The architectural idea

A modular monolith splits one application into modules (top-level packages) with enforced boundaries — module A may not reach into module B's internal classes. Direct service calls across modules would re-create the coupling. So Modulith's convention is: modules collaborate by publishing and consuming application events. The OrderManagement module publishes OrderCompleted; the Inventory module listens. Order code never references inventory code.

@ApplicationModuleListener
void on(OrderCompleted event) {
    inventory.decrement(event.orderId());
}

@ApplicationModuleListener is Modulith's composed annotation. It's effectively @TransactionalEventListener(phase = AFTER_COMMIT) + @Async + @Transactional — so the listener runs after the publisher commits, on its own thread, in its own new transaction. That's the safe default for cross-module reactions.

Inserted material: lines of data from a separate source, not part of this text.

(* ===== verification/Acked.v ===== *)
(** * Acknowledged writes while other requests run

    What a client can rely on after a write, whatever the pipeline threads do and
    whatever other requests do elsewhere.  [get_row] is not one step here: a
    read that missed the row cache goes to the database, and puts what it found
    into the cache later, when anything may have happened in between.  The steps
    of everybody else are the relation [others] on a storage and the reads that
    are under way; [stands] is the invariant of a write that nobody overwrites. *)

From S2P Require Import Prelude RustStr Ast Schema CqlValue Keys Triple Kv Pipeline Storage Rows Scans Catalog.

(** ** Operations elsewhere *)

Lemma apply_op_local (op : BatchOp) (m m' : gmap bytes bytes) k :
  m !! k = m' !! k -> apply_op m op !! k = apply_op m' op !! k.
Proof.
  intros Hm. destruct op as [k' v|k'|s e].
  - cbn. rewrite !lookup_insert. by case_decide.
  - cbn. rewrite !lookup_delete. by case_decide.
  - rewrite !apply_op_range_lookup. by destruct (in_key_range s e k).
Qed.
Lemma apply_ops_local (ops : list BatchOp) (m m' : gmap bytes bytes) k :
  m !! k = m' !! k -> apply_ops m ops !! k = apply_ops m' ops !! k.
Proof.
  revert m m'. induction ops as [|op ops IH]; intros m m' Hm; [done|].
  apply (IH (apply_op m op) (apply_op m' op)). by apply apply_op_local.
Qed.

Section engines.
Context `{KVLaws}.

(** [o] is committed under [key], and nothing queued concerns it. *)
Definition rests (e : Engine) (key : bytes) (o : option bytes) : Prop :=
  engine_ok e /\ Forall (fun op => touches op key = false) (pend_ops e) /\ db_view (e_db e) !! key = o.

Lemma rests_logical e key o : rests e key o -> logical e !! key = o.
Proof. intros (_ & Hp & <-). by apply apply_ops_untouched. Qed.
Lemma rests_step sync l e e' key o : rests e key o -> pipe_step sync l e = Some e' -> rests e' key o.
Proof.
  intros (Hok & Hp & Hv) Hs. split; [by eapply engine_ok_step|]. destruct Hok as (Hd & _ & Hb & m & k & Ht).
  destruct (pipe_step_commits _ _ _ _ _ _ Hd Hb Ht Hs) as (n & k' & _ & Hpe & _ & ->).
  rewrite Hpe, Forall_app in Hp. split; [apply Hp|]. by rewrite apply_ops_untouched by apply Hp.
Qed.
Lemma rests_send e op e' t key o : rests e key o -> carries op -> touches (op_of (op None)) key = false ->
  send e op = Ok (e', t) -> rests e' key o.
Proof.
  intros (Hok & Hp & Hv) Hop Hu Hs. split; [by eapply engine_ok_send|].
  apply send_spec in Hs as (-> & -> & _). split; [|done]. apply Forall_app. split; [done|].
  apply Forall_singleton. by rewrite (proj2 (Hop (Some t))).
Qed.
Lemma written_rests e t key o : written e t key o -> t ∈ e_done e -> rests e key o.
Proof.
  intros Hw Hd. pose proof (written_done _ _ _ _ Hw Hd) as Hg.
  destruct Hw as (Hok & _ & m & k & (Hk & _ & _ & Hdone) & _ & Hf). apply Hdone in Hd.
  split; [done|]. split; [by replace (S t - m) with 0 in Hf by lia|].
  rewrite db_get_ok in Hg by apply Hok. by injection Hg.
Qed.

The reliability piece: the event publication registry

Plain Spring events are lost if the JVM dies between publish and handling. Modulith fixes this with an event publication registry, backed by a database table (EVENT_PUBLICATION). When an event is published to a transactional listener, Modulith records an entry in the same transaction as the publisher. When the listener completes successfully, the entry is marked completed. The result is at-least-once delivery across modules:

  • If the process crashes after commit but before the listener finishes, the entry stays incomplete.
  • On restart (or via a republish), Modulith re-delivers incomplete publications, so the consuming module eventually processes them.

This turns in-JVM events into something durable enough for module-to-module communication without standing up Kafka — the persistence is local, transactional, and replayed on startup.

Why it matters

Because handlers can re-run after a crash, they must be idempotent — at-least-once means a listener may see the same event twice. And because each listener gets its own transaction, a failure in one module doesn't roll back the publisher. It's the gentle on-ramp from a monolith toward services: keep the events the same, and later swap the in-process registry for a real broker when a module is extracted.